EOTW: It sounds better within the context of the album than it does as a single. It’s good Cure-pop, but the generic guitars grate on my nerves a bit. I think it would be top-notch Cure-pop with those distinctive Cure guitars. INEVITABLE COMPARISON: Maybe Someday travels back in time to Boys Don’t Cry, and along the way picks up Cut Here, Fascination St., and Blink-182 for the trip.
Anniversary - This one had to grow on me. It has a gloomy romantic atmosphere, but at first I thought Rob’s vocals were too low. Now I hear that they fit within the brooding aura of the song. I love how the keyboards make it sound gothic-cathedral-like. The clapping drums really ground this song. INEVITABLE COMPARISON: Bloodflowers meets up with Drowning Man in a dark alley and together they steal some keyboards and
atmosphere from Head on the Door.
Us or Them - I waver violently on this song. I hate it one minute and love it the next. When Robert was initially planning on making the heaviest album ever, I was very excited to hear Cure-metal. But, after hearing this song, I’m not sure whether that idea would completely work or not. INEVITABLE COMPARISON: Give Me It Meets AC/DC. And I do love AC/DC.

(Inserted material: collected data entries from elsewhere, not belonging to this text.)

(** The view on any request.  It raises only when the write of the upload
    raises, and then nothing has changed; otherwise it returns, and the
    world grows by at most one engine call and one well-formed scan of the
    current user. *)
Lemma ats_tool_outcome (request : Request) (w : World) :
  exists r w' new,
    ats_tool gemini json_loads secure_filename commit_scan save_error
             remove_error request w = (r, w') /\
    match r with
    | inr response =>
        response = Redirect (url request) \/
        exists result, response = Template "tools/ats.html" result
    | inl e =>
        w' = w /\ method request = "POST" /\
        truthy_opt (multi_get "jd" (form request)) = true /\
        exists file,
          multi_get "resume" (files request) = Some file /\
          filename file <> "" /\
          file_save save_error (upload_path secure_filename file)
                    (content file) w = (inl e, w)
    end /\
    resumes w' = resumes w /\
    scans w' = (scans w ++ new)%list /\
    List.length new <= 1 /\
    Forall (fun row => scan_user_id row = current_user_id request /\
                       scan_well_formed row) new /\
    List.length (engine_calls w') <= S (List.length (engine_calls w)).
Proof.
  destruct (String.eqb (method request) "POST") eqn:Hm.
  2: { exists (inr (Template "tools/ats.html" None)), w, [].
       unfold ats_tool. rewrite Hm, app_nil_r.
       repeat split; eauto. }
  destruct (multi_get "resume" (files request)) as [file|] eqn:Hfile.
  2: { eexists (inr (Redirect (url request))), _, [].
       unfold ats_tool. rewrite Hm, Hfile.
       split; [reflexivity|]. cbn. rewrite app_nil_r.
       repeat split; auto. }
  destruct (String.eqb (filename file) "") eqn:Hname.
  { eexists (inr (Redirect (url request))), _, [].
    unfold ats_tool. rewrite Hm, Hfile, Hname.
    split; [reflexivity|]. cbn. rewrite app_nil_r.
    repeat split; auto. }
  destruct (truthy_opt (multi_get "jd" (form request))) eqn:Hjd.
  2: { exists (inr (Template "tools/ats.html" None)), w, [].
       unfold ats_tool. rewrite Hm, Hfile, Hname, Hjd, andb_false_r, app_nil_r.
       repeat split; eauto. }
  destruct (file_save save_error (upload_path secure_filename file)
                      (content file) w) as [[e|[]] w0] eqn:Hsave.
  { assert (w0 = w) as ->.
    { unfold file_save in Hsave.
      destruct (String.eqb (upload_path secure_filename file)
                           "static/uploads/");
        [now injection Hsave|].
      destruct (save_error (upload_path secure_filename file));
        [now injection Hsave|discriminate Hsave]. }
    exists (inl e), w, [].
    assert (truthy (filename file) = true) as Htrue.
    { destruct (filename file); [discriminate Hname|reflexivity]. }
    split.
    - unfold ats_tool. rewrite Hm, Hfile, Hname, Hjd, Htrue. cbn [andb].
      unfold bind at 1. fold (upload_path secure_filename file).
      now rewrite Hsave.
    - apply String.eqb_eq in Hm. apply String.eqb_neq in Hname.
      rewrite app_nil_r. repeat split; eauto. }
  assert (secure_filename (filename file) <> "" /\
          save_error (upload_path secure_filename file) = None)
    as [Hsec Hok].
  { unfold file_save, upload_path in Hsave.
    destruct (secure_filename (filename file)) as [|c n] eqn:En;
      [discriminate Hsave|].
    split; [discriminate|].
    change (String.eqb ("static/uploads/" ++ String c n) "static/uploads/")
      with false in Hsave.
    unfold upload_path. rewrite En.
    now destruct (save_error ("static/uploads/" ++ String c n)). }
  apply String.eqb_eq in Hm. apply String.eqb_neq in Hname.
  destruct (multi_get "jd" (form request)) as [jd|] eqn:Ejd;
    [|discriminate Hjd].
  cbn [truthy_opt] in Hjd.
  destruct (ats_tool_accepted request file jd w Hm Hfile Hname Ejd Hjd
              Hsec Hok)
    as (w' & Hrun & Hr & _ & Hc & _ & Hs).
  rewrite Hrun.
  destruct (truthy (doc_text (content file))).
  2: { exists (inr (Template "tools/ats.html" None)), w', [].
       rewrite app_nil_r, Hc. repeat split; eauto. }
  set (v := analysis_value gemini json_loads (doc_text (content file)) jd)
    in *.
  assert (List.length (engine_calls w') <= S (List.length (engine_calls w)))
    as Hlen by (rewrite Hc; cbn; lia).
  destruct v as [ |b|z|lit|str|lst|items].
  7: destruct (commit_scan (scan_row (current_user_id request) items)).
  8: { exists (inr (Template "tools/ats.html" (Some (PDict items)))), w',
         [scan_row (current_user_id request) items].
       repeat split; eauto. repeat constructor. now exists items. }
  all: eexists (inr _), w', []; rewrite app_nil_r; repeat split; eauto.
Qed.


(** X16.  The view keeps the table of scans well formed and append-only:
    the rows stored before stay as they were, at most one row is added, it
    belongs to the current user, and if every stored scan had a dict for
    data and the "score" of that dict (or 0) for score, every stored scan
    still has. *)
Theorem ats_tool_scans_invariant (request : Request) (w : World) :
  Forall scan_well_formed (scans w) ->
  let w' := snd (ats_tool gemini json_loads secure_filename commit_scan
                          save_error remove_error request w) in
  Forall scan_well_formed (scans w') /\
  exists new,
    scans w' = (scans w ++ new)%list /\ List.length new <= 1 /\
    Forall (fun row => scan_user_id row = current_user_id request) new.
Proof.
  intros Hold.
  destruct (ats_tool_outcome request w)
    as (r & w' & new & Hrun & _ & _ & Hs & Hlen & Hnew & _).
  rewrite Hrun. cbn [snd]. split.
  - rewrite Hs. apply Forall_app. split; [exact Hold|].
    eapply Forall_impl; [|exact Hnew]. now intros row [_ H].
  - exists new. repeat split; try assumption.
    eapply Forall_impl; [|exact Hnew]. now intros row [H _].
Qed.

(** X26.  The analysis never raises and calls the engine exactly once.
    Its value is what the decoder gives for the cleaned reply, or the
    failure dict with the text of the exception when the call or the
    decoder raises; flashes, files and stored rows are left alone. *)
Theorem analyze_with_gemini_one_call
  (resume_text job_desc : string) (w : World) :
  exists w',
    analyze_with_gemini gemini json_loads resume_text job_desc w
      = (inr (analysis_value gemini json_loads resume_text job_desc), w') /\
    engine_calls w' = analysis_prompt resume_text job_desc :: engine_calls w /\
    flashes w' = flashes w /\ fs w' = fs w /\ scans w' = scans w /\
    resumes w' = resumes w /\
    ((exists e, analysis_value gemini json_loads resume_text job_desc
                  = failure_result e) \/
     (exists reply,
        gemini (analysis_prompt resume_text job_desc) = inr reply /\
        json_loads (clean_json reply)
          = inr (analysis_value gemini json_loads resume_text job_desc))).
Proof.
  destruct (analyze_with_gemini_value resume_text job_desc w)
    as (w' & Hrun & Hc & Hf & Hfs & Hs & Hr).
  exists w'. repeat split; try assumption.
  unfold analysis_value.
  destruct (gemini (analysis_prompt resume_text job_desc)) as [e|reply];
    [left; now exists e|].
  destruct (json_loads (clean_json reply)) as [e|v] eqn:E;
    [left; now exists e|].
  right. now exists reply.
Qed.

End AtsFacts.

Section ResumeFacts.

Variable gemini : string -> exn + string.
Variable commit_resume : Resume -> option exn.

(** The draft returns the row read off the form and the engine; the world
    changes by the one call made for a blank summary. *)
Lemma new_resume_run (request : Request) (w : World) :
  exists w',
    new_resume gemini request w = (inr (draft_row gemini request), w') /\
    resumes w' = resumes w /\ scans w' = scans w /\ flashes w' = flashes w /\
    (w' = w \/ exists prompt, w' = called prompt w).
Proof.
  unfold new_resume, draft_row. cbv zeta. rewrite summary_test_blank.
  destruct (is_blank (multi_get "summary" (form request))).
  - unfold bind, try_except, generate_content.
    destruct (gemini _) as [e|reply];
      (eexists; split; [reflexivity|]; repeat split; right; now eexists).
  - eexists. split; [reflexivity|]. repeat split. now left.
Qed.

Never - Never Mind is more like it. Something in this song wants me to like it. And something in me wants to like
this song. But I’m afraid this song lacks Cure-soul.INEVITABLE COMPARISON: Never searches high and low for inspiration from past Cure albums. It fails to find any, so searches for inspiration from anywhere. Again, it fails to find any. So it pouts, because it realizes that its existence, indeed, sucks.
The extras (so far heard on MP3 only)
Going Nowhere: Dreamily beautiful. Positively aching mix of guitar, piano and bass. The song’s brief length lends it a stunning power. INEVITABLE COMPARISON: DisintegrationThe Album has a drink with Bloodflowers The Album at a smoky cafe; it’s open mic-nite, and they decide to perform this song together.
TGaB - The vocals are a bit too disembodied from this otherwise gorgeous song. I do like the music and the rambling “structureless structure” of the song, but feel that it would benefit from re-mixing in order to achieve its latent brilliance. INEVITABLE COMPARISON: Pictures of You goes on vacation to a fetching spot and sends a lovely postcard of this song. The song in the postcard is nearly as beautiful as the actual song, but a bit marred by
the photographer’s over-eagerness to capture the beauty of the actual song.
I think it’s a sick crime that Robert let Geffen get away with excluding these last two beautiful songs from the US CD, and from what I understand,This Morning is lovely as well. But, overall, I’m still very very happy. It’s like The Top meets Kiss Me meets the Heaviest Album Ever Made. I would give the album between an 8 and a 9 at this point, and it’s rare for me to like it so immediately, as it took years for some Cure albums to grow on me.